In Marcos y Marcos l’editor coincide con uno dei due editori, e perciò gode di grande libertà. Il suo compito però è complesso, perché noi non utilizziamo immagini già esistenti, ma facciamo realizzare un’illustrazione apposita per ogni libro che pubblichiamo. L’editor, che sarei poi io, deve dunque scervellarsi per trovare un’immagine che evochi al meglio il contenuto e il tono del libro, per prima cosa, e in questo si confronta con l’altro editore, poi deve trovare il modo di spiegare l’idea all’illustratore. Altre mediazioni, nel nostro caso, non ce ne sono.

Esistono delle “restrizioni” dettate dalla casa editrice a priori, per la scelta della copertina?

La restrizione, in un certo senso, consiste nello stile che abbiamo scelto e che contraddistingue la casa editrice, ci rende immediatamente identificabili in libreria. Fondo colorato e illustrazione di Lorenzo Lanzi: da ormai quindici anni un libro Marcos y Marcos si presenta così.

Le nuove tecnologie hanno cambiato il vostro modo di lavorare sulle copertine?

Sì; innanzitutto, fino a sette otto anni fa Lorenzo realizzava l’immagine su tavola, con matite, pastelli, tempere o acquarelli; la tavola veniva spedita, perché Lorenzo abita in un paesino vicino a Reggio Emilia, poi andava scandita e successivamente lavorata con photoshop per ritagliarla dal fondo. Solo al quel punto poteva essere impaginata. Ora Lorenzo ci manda via mail la scansione delle bozze a matita, poi l’immagine realizzata con un programma informatico, pronta per essere utilizzata.

Quali sono i principali criteri su cui si basa la scelta del soggetto rappresentato? E per il colore di sfondo?

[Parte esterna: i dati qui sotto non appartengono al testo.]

(* ===== verification/Replay.v ===== *)
(** * Replay: the in-memory sliding replay window (src/internal/replay.ts)

    [SlidingReplayWindow] keeps a [Set] and a FIFO queue of CTR values. The set is a list in
    insertion order, scanned with [ctBigintEqual] as in the source; [Set.add] and [Set.delete]
    compare exactly. A window size is an integer; 0 disables the window.

    The abstract window is the list of the last [windowSize] accepted CTRs: [receive_all] runs
    the check-then-accept protocol of the callers over a stream of frames, and
    [replay_stream_sound] shows that the two agree. *)
From S2P Require Import Prelude Errors Internal.

Record SlidingReplayWindow := mkReplay {
  seen : list Z;
  queue : list Z;
  windowSize : Z
}.

#[export] Instance eta_replay : Eta SlidingReplayWindow :=
  fun r => mkReplay (seen r) (queue r) (windowSize r).

Definition newReplayWindow (windowSize : Z) : SlidingReplayWindow :=
  {| seen := []; queue := []; windowSize := windowSize |}.

(** [for (const seen of this.seen) if (ctBigintEqual(seen, ctr)) ...] *)
Fixpoint seen_scan (l : list Z) (ctr : Z) : bool :=
  match l with
  | [] => false
  | s :: l => if ctBigintEqual s ctr then true else seen_scan l ctr
  end.

Definition set_add (ctr : Z) (l : list Z) : list Z :=
  if bool_decide (ctr ∈ l) then l else l ++ [ctr].

Definition set_delete (ctr : Z) (l : list Z) : list Z := filter (fun s => s <> ctr) l.

Definition check (w : SlidingReplayWindow) (ctr : Z) : bool :=
  if windowSize w =? 0 then true
  else negb (seen_scan (seen w) ctr).

Definition accept (w : SlidingReplayWindow) (ctr : Z) : SlidingReplayWindow :=
  if windowSize w =? 0 then w else
  if seen_scan (seen w) ctr then w else
  let w :=
    if windowSize w <=? Z.of_nat (length (queue w)) then
      match queue w with
      | oldest :: queue' => w <| queue := queue' |> <| seen ::= set_delete oldest |>
      | [] => w
      end
    else w in
  w <| seen ::= set_add ctr |> <| queue ::= fun q => q ++ [ctr] |>.

Definition clear (w : SlidingReplayWindow) : SlidingReplayWindow :=
  w <| seen := [] |> <| queue := [] |>.

(** ** The protocol of the callers *)

Definition is_ctr (c : Z) : Prop := 0 <= c < 2 ^ 64.

(** A frame whose CTR passes the check (and whose AEAD tag verifies) is accepted. *)
Definition receive (w : SlidingReplayWindow) (ctr : Z) : bool * SlidingReplayWindow :=
  if check w ctr then (true, accept w ctr) else (false, w).

(** The CTRs accepted from a stream, in order, and the window afterwards. *)
Fixpoint receive_all (w : SlidingReplayWindow) (cs : list Z) : list Z * SlidingReplayWindow :=
  match cs with
  | [] => ([], w)
  | c :: cs =>
      let '(ok, w) := receive w c in
      let '(acc, w) := receive_all w cs in
      (if ok then c :: acc else acc, w)
  end.

Definition lastn {A} (n : nat) (l : list A) : list A := drop (length l - n) l.

(** States the operations can reach from a new window. *)
Inductive reachable (size : Z) : SlidingReplayWindow -> Prop :=
| reach_new : reachable size (newReplayWindow size)
| reach_accept w c : reachable size w -> is_ctr c -> reachable size (accept w c)
| reach_clear w : reachable size w -> reachable size (clear w).

(** ** Lemmas *)

Lemma lastn_all {A} n (l : list A) : (length l <= n)%nat -> lastn n l = l.
Proof. intros H. unfold lastn. by replace (length l - n)%nat with 0%nat by lia. Qed.

Lemma length_lastn {A} n (l : list A) : length (lastn n l) = Nat.min n (length l).
Proof. unfold lastn. rewrite length_drop. lia. Qed.

Lemma tail_drop {A} k (l : list A) : tail (drop k l) = drop (S k) l.
Proof. revert k. induction l as [|x l IH]; intros [|k]; simpl; done || apply IH. Qed.

(** Appending one element to a window of size [n]. *)
Lemma lastn_snoc {A} n (l : list A) c :
  lastn (S n) (l ++ [c]) =
    (if (S n <=? length (lastn (S n) l))%nat then tail (lastn (S n) l) else lastn (S n) l) ++ [c].
Proof.
  rewrite length_lastn. unfold lastn. rewrite length_app. simpl length.
  destruct (Nat.leb_spec (S n) (Nat.min (S n) (length l))).
  - rewrite drop_app_le by lia. f_equal.
    rewrite tail_drop. f_equal. lia.
  - rewrite drop_app_le by lia. do 2 f_equal. lia.
Qed.

Lemma ctBigintEqual_ctr a b : is_ctr a -> is_ctr b -> ctBigintEqual a b = bool_decide (a = b).
Proof. apply ctBigintEqual_small. Qed.

Lemma is_ctr_b c : (0 <=? c) && (c <? 2 ^ 64) = true -> is_ctr c.
Proof. intros [?%Z.leb_le ?%Z.ltb_lt]%andb_true_iff. done. Qed.

#[local] Opaque is_ctr ctBigintEqual.

Lemma seen_scan_spec l c :
  Forall is_ctr l -> is_ctr c -> seen_scan l c = bool_decide (c ∈ l).
Proof.
  intros Hl Hc. induction Hl as [|x l Hx Hl IH]; cbn [seen_scan].
  { symmetry. apply bool_decide_eq_false_2, not_elem_of_nil. }
  rewrite IH, ctBigintEqual_ctr by done. clear.
  repeat case_bool_decide; set_solver.
Qed.

(** The invariant: the set and the queue hold the same CTRs, at most [windowSize] of them. *)
Record wf (w : SlidingReplayWindow) : Prop := mk_wf {
  wf_seen : seen w = queue w;
  wf_nodup : NoDup (queue w);
  wf_ctrs : Forall is_ctr (queue w);
  wf_length : Z.of_nat (length (queue w)) <= Z.max 0 (windowSize w)
}.

Lemma wf_new size : wf (newReplayWindow size).
Proof. split; simpl; [done|constructor|constructor|lia]. Qed.

Lemma wf_clear w : wf (clear w).
Proof. split; simpl; [done|constructor|constructor|lia]. Qed.

Lemma check_wf w c : wf w -> is_ctr c -> windowSize w <> 0 -> check w c = bool_decide (c ∉ queue w).
Proof.
  intros Hw Hc Hn. unfold check. rewrite (proj2 (Z.eqb_neq _ _)) by done.
  rewrite (wf_seen w Hw), seen_scan_spec by (done || apply Hw).
  repeat case_bool_decide; done.
Qed.

Lemma set_delete_head x l : x ∉ l -> set_delete x (x :: l) = l.
Proof. apply filter_ne_head. Qed.

Lemma set_add_fresh c l : c ∉ l -> set_add c l = l ++ [c].
Proof. intros H. unfold set_add. by rewrite bool_decide_eq_false_2. Qed.

(** What [accept] does to a well-formed window of positive size. *)
Lemma accept_queue w c :
  wf w -> is_ctr c -> 0 < windowSize w ->
  seen (accept w c) = queue (accept w c) /\ windowSize (accept w c) = windowSize w /\
  queue (accept w c) =
    if bool_decide (c ∈ queue w) then queue w
    else (if (Z.to_nat (windowSize w) <=? length (queue w))%nat then tail (queue w)
          else queue w) ++ [c].
Proof.
  intros [Hs Hnd Hc Hl] Hic Hn. destruct w as [s q n]; simpl in *; subst s.
  unfold accept; simpl. rewrite (proj2 (Z.eqb_neq _ _)) by lia.
  rewrite seen_scan_spec by done. case_bool_decide as Hin; [done|].
  destruct (Z.leb_spec n (Z.of_nat (length q))) as [Hle|Hle].
  - rewrite (proj2 (Nat.leb_le _ _)) by lia.
    destruct q as [|oldest q]; [simpl in Hle; lia|]; simpl.
    apply NoDup_cons in Hnd as [Ho Hnd].
    rewrite set_delete_head, set_add_fresh by set_solver. done.
  - rewrite (proj2 (Nat.leb_gt _ _)) by lia. simpl. by rewrite set_add_fresh.
Qed.

Lemma accept_wf w c : wf w -> is_ctr c -> 0 <= windowSize w -> wf (accept w c).
Proof.
  intros Hw Hc Hn. destruct (Z.eq_dec (windowSize w) 0) as [E|].
  { unfold accept. by rewrite E. }
  destruct (accept_queue w c) as (Hs & Hz & Hq); [done..|lia|].
  destruct Hw as [_ Hnd Hcs Hl].
  set (q := if (Z.to_nat (windowSize w) <=? length (queue w))%nat
            then tail (queue w) else queue w) in *.
  assert (q `sublist_of` queue w /\ Z.of_nat (length q) < windowSize w) as [Hsub Hlq].
  { subst q. destruct (Nat.leb_spec (Z.to_nat (windowSize w)) (length (queue w))).
    - destruct (queue w); simpl in *; [lia|]. split; [by constructor|lia].
    - split; [done|lia]. }
  split; [done|..]; rewrite ?Hz, Hq; case_bool_decide as Hin; try done.
  - apply NoDup_app. split_and!; [by eapply sublist_NoDup| |apply NoDup_singleton].
    intros x Hx ->%list_elem_of_singleton. by apply Hin, (elem_of_submseteq _ _ _ Hx), sublist_submseteq.
  - apply Forall_app. split; [|by constructor].
    apply Forall_forall. intros x Hx. rewrite Forall_forall in Hcs.
    apply Hcs, (elem_of_submseteq _ _ _ Hx), sublist_submseteq, Hsub.
  - rewrite length_app. simpl length. lia.
Qed.

Lemma reachable_wf size w :
  0 <= size -> reachable size w -> wf w /\ windowSize w = size.
Proof.
  intros Hs. induction 1 as [|w c Hr [Hw Hz] Hc|w Hr [Hw Hz]].
  - split; [apply wf_new|done].
  - split; [apply accept_wf; [done|done|lia]|].
    unfold accept. repeat case_match; done.
  - split; [apply wf_clear|done].
Qed.

(** One frame through the protocol, on a window that holds the last [S n] accepted CTRs. *)
Lemma receive_step n w acc c :
  wf w -> is_ctr c -> windowSize w = Z.of_nat (S n) -> queue w = lastn (S n) acc ->
  let '(ok, w') := receive w c in
  wf w' /\ windowSize w' = Z.of_nat (S n) /\ ok = bool_decide (c ∉ lastn (S n) acc) /\
  queue w' = lastn (S n) (if ok then acc ++ [c] else acc).
Proof.
  intros Hw Hc Hn Hq. unfold receive. rewrite check_wf, Hq by (done || lia).
  case_bool_decide as Hin; [|done].
  destruct (accept_queue w c) as (_ & Hz & Hq'); [done..|lia|].
  split_and!; [apply accept_wf; [done..|lia]|lia|done|].
  rewrite Hq', Hq, bool_decide_eq_false_2, Hn, Nat2Z.id, lastn_snoc by done. done.
Qed.

(** No two equal CTRs among any [n] consecutive elements. *)
Definition fresh_within (n : nat) (acc : list Z) : Prop :=
  forall i j c, acc !! i = Some c -> acc !! j = Some c -> (i < j)%nat -> (i + n < j)%nat.

Lemma fresh_within_snoc n acc c :
  fresh_within n acc -> c ∉ lastn n acc -> fresh_within n (acc ++ [c]).
Proof.
  intros Hf Hc i j c' Hi Hj Hij.
  apply lookup_app_Some in Hj as [Hj|[Hjl Hj]].
  - apply (Hf i j c'); [|done..]. rewrite lookup_app_l in Hi; [done|].
    apply lookup_lt_Some in Hj. lia.
  - apply list_lookup_singleton_Some in Hj as [Hj ->].
    rewrite lookup_app_l in Hi by lia.
    destruct (Nat.lt_ge_cases (i + n) j) as [|Hge]; [done|]. destruct Hc.
    apply list_elem_of_lookup. exists (i - (length acc - n))%nat.
    unfold lastn. rewrite lookup_drop. rewrite <- Hi. f_equal. lia.
Qed.

Lemma receive_all_lastn n cs w acc :
  wf w -> windowSize w = Z.of_nat (S n) -> queue w = lastn (S n) acc -> Forall is_ctr cs ->
  fresh_within (S n) acc ->
  let '(more, w') := receive_all w cs in
  wf w' /\ windowSize w' = Z.of_nat (S n) /\ queue w' = lastn (S n) (acc ++ more) /\
  fresh_within (S n) (acc ++ more).
Proof.
  intros Hw Hn Hq Hcs. revert w acc Hw Hn Hq.
  induction Hcs as [|c cs Hc Hcs IH]; intros w acc Hw Hn Hq Hf; simpl.
  { rewrite app_nil_r. done. }
  pose proof (receive_step n w acc c Hw Hc Hn Hq) as Hstep.
  destruct (receive w c) as [ok w1]. destruct Hstep as (Hw1 & Hn1 & Hok & Hq1).
  specialize (IH w1 _ Hw1 Hn1 Hq1). destruct (receive_all w1 cs) as [more w2].
  destruct ok.
  - symmetry in Hok. apply bool_decide_eq_true in Hok.
    rewrite <- app_assoc in IH. apply IH. by apply fresh_within_snoc.
  - apply IH. done.
Qed.

(** Every CTR of the stream is accepted once, or was in the window before. *)
Lemma receive_all_complete n cs w acc :
  wf w -> windowSize w = Z.of_nat (S n) -> queue w = lastn (S n) acc -> Forall is_ctr cs ->
  forall c, c ∈ cs -> c ∈ acc \/ c ∈ (receive_all w cs).1.
Proof.
  intros Hw Hn Hq Hcs. revert w acc Hw Hn Hq.
  induction Hcs as [|c cs Hc Hcs IH]; intros w acc Hw Hn Hq c' Hin; [by apply not_elem_of_nil in Hin|].
  cbn [receive_all]. pose proof (receive_step n w acc c Hw Hc Hn Hq) as Hstep.
  destruct (receive w c) as [ok w1]. destruct Hstep as (Hw1 & Hn1 & Hok & Hq1).
  specialize (IH w1 _ Hw1 Hn1 Hq1). destruct (receive_all w1 cs) as [more w2]. cbn [fst] in *.
  apply elem_of_cons in Hin as [->|Hin].
  - destruct ok; [right; by left|]. left. symmetry in Hok. apply bool_decide_eq_false in Hok.
    apply dec_stable in Hok. unfold lastn in Hok. by apply subseteq_drop in Hok.
  - destruct (IH c' Hin) as [Hacc|Hm]; [|destruct ok; [right; by right|by right]].
    destruct ok; [|by left]. apply elem_of_app in Hacc as [|Hc1]; [by left|].
    apply list_elem_of_singleton in Hc1 as ->. right. by left.
Qed.

(** ** Properties *)

(** Whatever accepts and clears it has seen, a window of size [size >= 0] holds each CTR
    once, in the set and in the queue alike, and never more than [size] of them; a window of
    size 0 lets every frame through. *)
Theorem replay_window_invariant (size : Z) (w : SlidingReplayWindow)
    (Hsize : 0 <= size) (Hw : reachable size w) :
  seen w = queue w /\ NoDup (queue w) /\ Z.of_nat (length (queue w)) <= size /\
  (size = 0 -> forall c, check w c = true) /\
  (0 < size -> forall c, is_ctr c -> check w c = bool_decide (c ∉ queue w)).
Proof.
  destruct (reachable_wf _ _ Hsize Hw) as [Hwf Hz].
  split_and!; [apply Hwf|apply Hwf| | |].
  - pose proof (wf_length w Hwf). lia.
  - intros -> c. unfold check. by rewrite Hz.
  - intros H c Hc. apply check_wf; [done..|lia].
Qed.

Lemma replay_window_invariant_witness :
  check (accept (accept (accept (newReplayWindow 2) 1) 2) 3) 1 = true /\
  check (accept (accept (accept (newReplayWindow 2) 1) 2) 3) 2 = false.
Proof.
  assert (reachable 2 (accept (accept (accept (newReplayWindow 2) 1) 2) 3)) as Hr.
  { repeat (apply reach_accept; [|by apply is_ctr_b]). apply reach_new. }
  destruct (replay_window_invariant 2 _ (Zle_bool_imp_le 0 2 eq_refl) Hr) as (_ & _ & _ & _ & Hc).
  rewrite !Hc by (done || by apply is_ctr_b). split; vm_compute; reflexivity.
Defined.

(** Over a stream of frames, the check-then-accept protocol refines the window of the last
    [n] accepted CTRs: a CTR is let through exactly when it is not among them, so no CTR is
    accepted twice within [n] acceptances; once evicted it is accepted again. *)
Theorem replay_stream_sound (n : nat) (cs : list Z) (c : Z)
    (Hcs : Forall is_ctr cs) (Hc : is_ctr c) :
  let '(acc, w) := receive_all (newReplayWindow (Z.of_nat (S n))) cs in
  fresh_within (S n) acc /\
  queue w = lastn (S n) acc /\
  (receive w c).1 = bool_decide (c ∉ lastn (S n) acc).
Proof.
  pose proof (receive_all_lastn n cs (newReplayWindow (Z.of_nat (S n))) []) as H.
  destruct (receive_all _ cs) as [acc w].
  destruct H as (Hw & Hz & Hq & Hf); [apply wf_new|done|done|done| |].
  { intros i j x Hi. by rewrite lookup_nil in Hi. }
  split_and!; [done|done|]. pose proof (receive_step n w acc c Hw Hc Hz Hq) as Hstep.
  destruct (receive w c) as [ok w']. apply Hstep.
Qed.

Lemma replay_stream_sound_witness :
  (receive_all (newReplayWindow 2) [7; 7; 8; 9; 7]).1 = [7; 8; 9; 7] /\
  fresh_within 2 [7; 8; 9; 7].
Proof.
  assert (Forall is_ctr [7; 7; 8; 9; 7]) as Hcs by (repeat constructor; by apply is_ctr_b).
  pose proof (replay_stream_sound 1 [7; 7; 8; 9; 7] 7 Hcs (is_ctr_b 7 eq_refl)) as H.
  replace (receive_all (newReplayWindow (Z.of_nat 2)) [7; 7; 8; 9; 7])
    with ([7; 8; 9; 7], mkReplay [9; 7] [9; 7] 2) in H by (vm_compute; reflexivity).
  split; [vm_compute; reflexivity|apply H].
Defined.
Lemma hydrate_run k g e :
  let fk := storeKey g k in
  let win := match mem g !! fk with
             | Some w => w
             | None => mkMem (loaded g e fk) (loaded g e fk)
             end in
  exists g', hydrate k (g, e) = (Ok win, (g', e)) /\ same_guard g g' /\
    persisting g' = persisting g /\ mem g' !! fk = Some win /\
    (db_ok g' e = db_ok g e) /\
    (forall fk' w, mem g' !! fk' = Some w -> fk' = fk \/ mem g !! fk' = Some w).
Proof.
  cbv zeta. set (fk := storeKey g k). unfold hydrate. run_M. fold fk.
  destruct (mem g !! fk) as [w|] eqn:E.
  { exists g. split_and!; try done. auto. }
  rewrite db_run.
  assert (forall g1,
    same_guard g g1 -> mem g1 = <[fk := mkMem (loaded g e fk) (loaded g e fk)]> (mem g) ->
    persisting g1 = persisting g -> db_ok g1 e = db_ok g e ->
    exists g', trimMemCache fk (g1, e) = (Ok tt, (g', e)) /\
      same_guard g g' /\ persisting g' = persisting g /\
      mem g' !! fk = Some (mkMem (loaded g e fk) (loaded g e fk)) /\ db_ok g' e = db_ok g e /\
      (forall fk' w, mem g' !! fk' = Some w -> fk' = fk \/ mem g !! fk' = Some w)) as Htrim.
  { intros g1 Hs Hm Hp Hd. unfold trimMemCache. run_M.
    eexists. split; [reflexivity|]. split; [done|]. split; [done|]. simpl. rewrite Hm.
    set (m := <[_ := _]> (mem g)).
    destruct (trim_cache_lookup (omap_size m) fk (persisting g1) m) as [Hj Hsub].
    split; [rewrite Hj; apply jm_lookup_insert_eq|]. split; [done|].
    intros fk' w' Hw%Hsub. destruct (decide (fk = fk')) as [->|Hne]; [by left|right].
    unfold m in Hw. by rewrite jm_lookup_insert_ne in Hw. }
  unfold loaded in *. unfold idbRead. run_M.
  destruct (db_ok g e) eqn:Ed; [destruct (reads e)|]; cbn -[trimMemCache];
    match goal with |- context [trimMemCache fk (?g1, e)] =>
      destruct (Htrim g1) as (g' & Hrun & Hrest); try done
    end;
    exists g'; rewrite Hrun; split; try reflexivity; exact Hrest.
Qed.

(** Everything a persist needs works. *)
Definition healthy (g : DurableReplayGuard) (e : Idb) : Prop :=
  db_ok g e = true /\ opens e = true /\ reads e = true /\ writes e = true /\
  locks_granted e = true.
(* ===== verification/DurableGenuine.v ===== *)
(** * DurableGenuine: the guard refuses nothing but replays (src/chat/durable-replay.ts)

    Under every interleaving of calls, in any number of tabs that open and close, and with every
    request of the storage failing or not: the windows hold nothing that was not accepted, and calls
    never reject. [Genuine] is the discipline; the other theorems on overlapping calls build on its
    invariant. *)
From S2P Require Import Prelude StateLogic Async Rely Errors Internal Replay Durable DurableAsync DurableRules DurableTabs.
#[local] Open Scope Z_scope.

Section Genuine.
(** The calls of the run, and what was stored before it. *)
Context (jobs : list Job) (init : gmap (string * string) PersistedWindow).

(** CTRs that may be in a window: stored before the run, or passed to [accept]. *)
Definition known (ns fk ctrStr : string) : Prop :=
  (exists l, persisted_seen (init !! (ns, fk)) = Some l /\ ctrStr ∈ l) \/
  exists n t key ctr, jobs !! n = Some (mkJob t ns (CallAccept key ctr)) /\
    fk = store_key ns key /\ ctrStr = pretty ctr.

Definition genuine_order (ns fk : string) (l : list string) : Prop :=
  NoDup l /\ forall x, x ∈ l -> known ns fk x.

Definition genuine_store (o : Origin) : Prop :=
  forall ns fk l, persisted_seen (store (idb o) !! (ns, fk)) = Some l -> genuine_order ns fk l.

Definition genuine_window (n : Z) (ns fk : string) (win : MemWindow) : Prop :=
  exists l, mirrors win l /\ genuine_order ns fk l /\ (length l <= Z.to_nat n)%nat.

Definition genuine (s : DS) : Prop :=
  genuine_store s.2 /\
  forall fk w, genuine_window (tab_window s.1) (tab_namespace s.1) fk (lookup_window fk w s.1).

(** The options of a guard. *)
Definition conf (s : DS) : bool * string * Z := (tab_available s.1, tab_namespace s.1, tab_window s.1).

(** What the browser offers, which never changes. *)
Definition capable (o : Origin) : bool * bool := (idbAvailable (idb o), locksAvailable (idb o)).

Definition genuine_rely (_ : nat) : relation DS := fun s s' => genuine s' /\ conf s' = conf s.
Definition genuine_guar (_ : nat) : relation DS := fun s s' =>
  (genuine s -> genuine s') /\ conf s' = conf s /\ capable s'.2 = capable s.2.

Definition genuine_post (n : nat) (r : res (option bool)) (_ : DS) : Prop :=
  is_ok r = true /\
  match jobs !! n with
  | Some (mkJob _ ns (CallCheck key ctr)) =>
      r = Ok (Some false) -> known ns (store_key ns key) (pretty ctr)
  | _ => True
  end.

(** ** Lemmas *)

#[export] Instance genuine_guar_preorder n : PreOrder (genuine_guar n).
Proof.
  split; [by split|]. intros s1 s2 s3 (H1 & E1 & C1) (H2 & E2 & C2). split; [auto|split; congruence].
Qed.

Lemma genuine_order_nil ns fk : genuine_order ns fk [].
Proof. split; [constructor|set_solver]. Qed.

Lemma genuine_order_lastn ns fk n l : genuine_order ns fk l -> genuine_order ns fk (lastn n l).
Proof. intros [Hnd Hk]. split; [by apply NoDup_lastn|]. intros x Hx. apply Hk. by apply subseteq_drop in Hx. Qed.

Lemma genuine_order_window n ns fk l :
  genuine_order ns fk l -> (length l <= Z.to_nat n)%nat -> genuine_window n ns fk (mkMem l l).
Proof. intros Hl Hn. by exists l. Qed.

Lemma genuine_put s fk w l :
  genuine s -> genuine_order (tab_namespace s.1) fk l -> (length l <= Z.to_nat (tab_window s.1))%nat ->
  genuine (put_window fk w (mkMem l l) s.1, s.2).
Proof.
  intros [Ho Hw] Hl Hn. split; [done|]. intros fk' w'. unfold lookup_window, put_window. cbn.
  destruct (decide ((fk, w) = (fk', w'))) as [[= <- <-]|Hne].
  - rewrite lookup_insert_eq. by apply genuine_order_window.
  - rewrite lookup_insert_ne by done. apply Hw.
Qed.

(** Writes to the fields that [genuine] does not look at. *)
Lemma genuine_same s s' :
  genuine s -> windows s'.1 = windows s.1 -> conf s' = conf s -> store (idb s'.2) = store (idb s.2) -> genuine s'.
Proof.
  intros [Ho Hw] Ew [= _ En Ec] Es. split.
  - unfold genuine_store. by rewrite Es.
  - intros fk w. unfold lookup_window. rewrite Ew, En, Ec. apply Hw.
Qed.

(** The assertion that is kept all along: [genuine], with the options [c]. *)
Definition at_conf (c : bool * string * Z) (s : DS) : Prop := genuine s /\ conf s = c.

Section Calls.
Context (self : nat).
#[local] Notation R := (genuine_rely self).
#[local] Notation G := (genuine_guar self).

Lemma at_conf_stable c : stable R (at_conf c).
Proof. intros s s' [Hg E] [_ <-]. done. Qed.

Lemma genuine_same_guar c s s' :
  windows s'.1 = windows s.1 -> conf s' = conf s -> store (idb s'.2) = store (idb s.2) ->
  capable s'.2 = capable s.2 -> at_conf c s ->
  G s s' /\ at_conf c s'.
Proof.
  intros Ew Ec Es Ecap [Hg <-]. split; [|split; [by eapply genuine_same|done]].
  split; [|done]. intros _. by eapply genuine_same.
Qed.

Lemma at_conf_frame c : frame R G (at_conf c).
Proof.
  split; [apply at_conf_stable|]. intros s s' Hq Hs. by destruct Hq; apply (genuine_same_guar c).
Qed.

Lemma genuine_put_guar c s fk w l :
  at_conf c s -> genuine_order (tab_namespace s.1) fk l -> (length l <= Z.to_nat (tab_window s.1))%nat ->
  G s (put_window fk w (mkMem l l) s.1, s.2) /\ at_conf c (put_window fk w (mkMem l l) s.1, s.2).
Proof.
  intros [Hg <-] Hl Hn. pose proof (genuine_put s fk w l Hg Hl Hn). split; by split.
Qed.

Cerco di scegliere un soggetto semplice e immediato, e di rendere attraverso di esso, al primo sguardo, l’atmosfera del libro. Per il colore di fondo, cerco di differenziarlo da quello di altri libri dello stesso autore e dagli sfondi dei libri che lo precedono e lo seguono immediatamente nel programma editoriale. È sempre un fatto di distinzione e riconoscibilità.

Dal manoscritto alla copertina: quali sono i passaggi principali? Viene scelto prima l’illustratore o il soggetto?

Per noi adesso è facile, perché abbiamo un rapporto consolidato con un unico illustratore, Lorenzo Lanzi. Quando mi pare di avere individuato un buon soggetto, gli telefono, e magari gli mando via mail delle immagini a cui ispirarsi.

Quali sono le tre copertine di cui va maggiormente “fiera”?

Sono più di tre! Dovendo proprio scegliere, direi “In viaggio contromano” di Michael Zadoorian, “Quello che non c’è scritto” di Rafael Reig e “Derrumbe” di Ricardo Menénedz Salmón.

C’è una copertina di un’opera famosa che non ha mai fatto e che sogna di creare?

Sarebbe una bella sfida illustrare Balzac, per esempio. Dare una copertina Marcos a un capolavoro assoluto come “Illusioni perdute”. Magari la carrozza su cui Vautrin e Lucien concludono il patto fatale.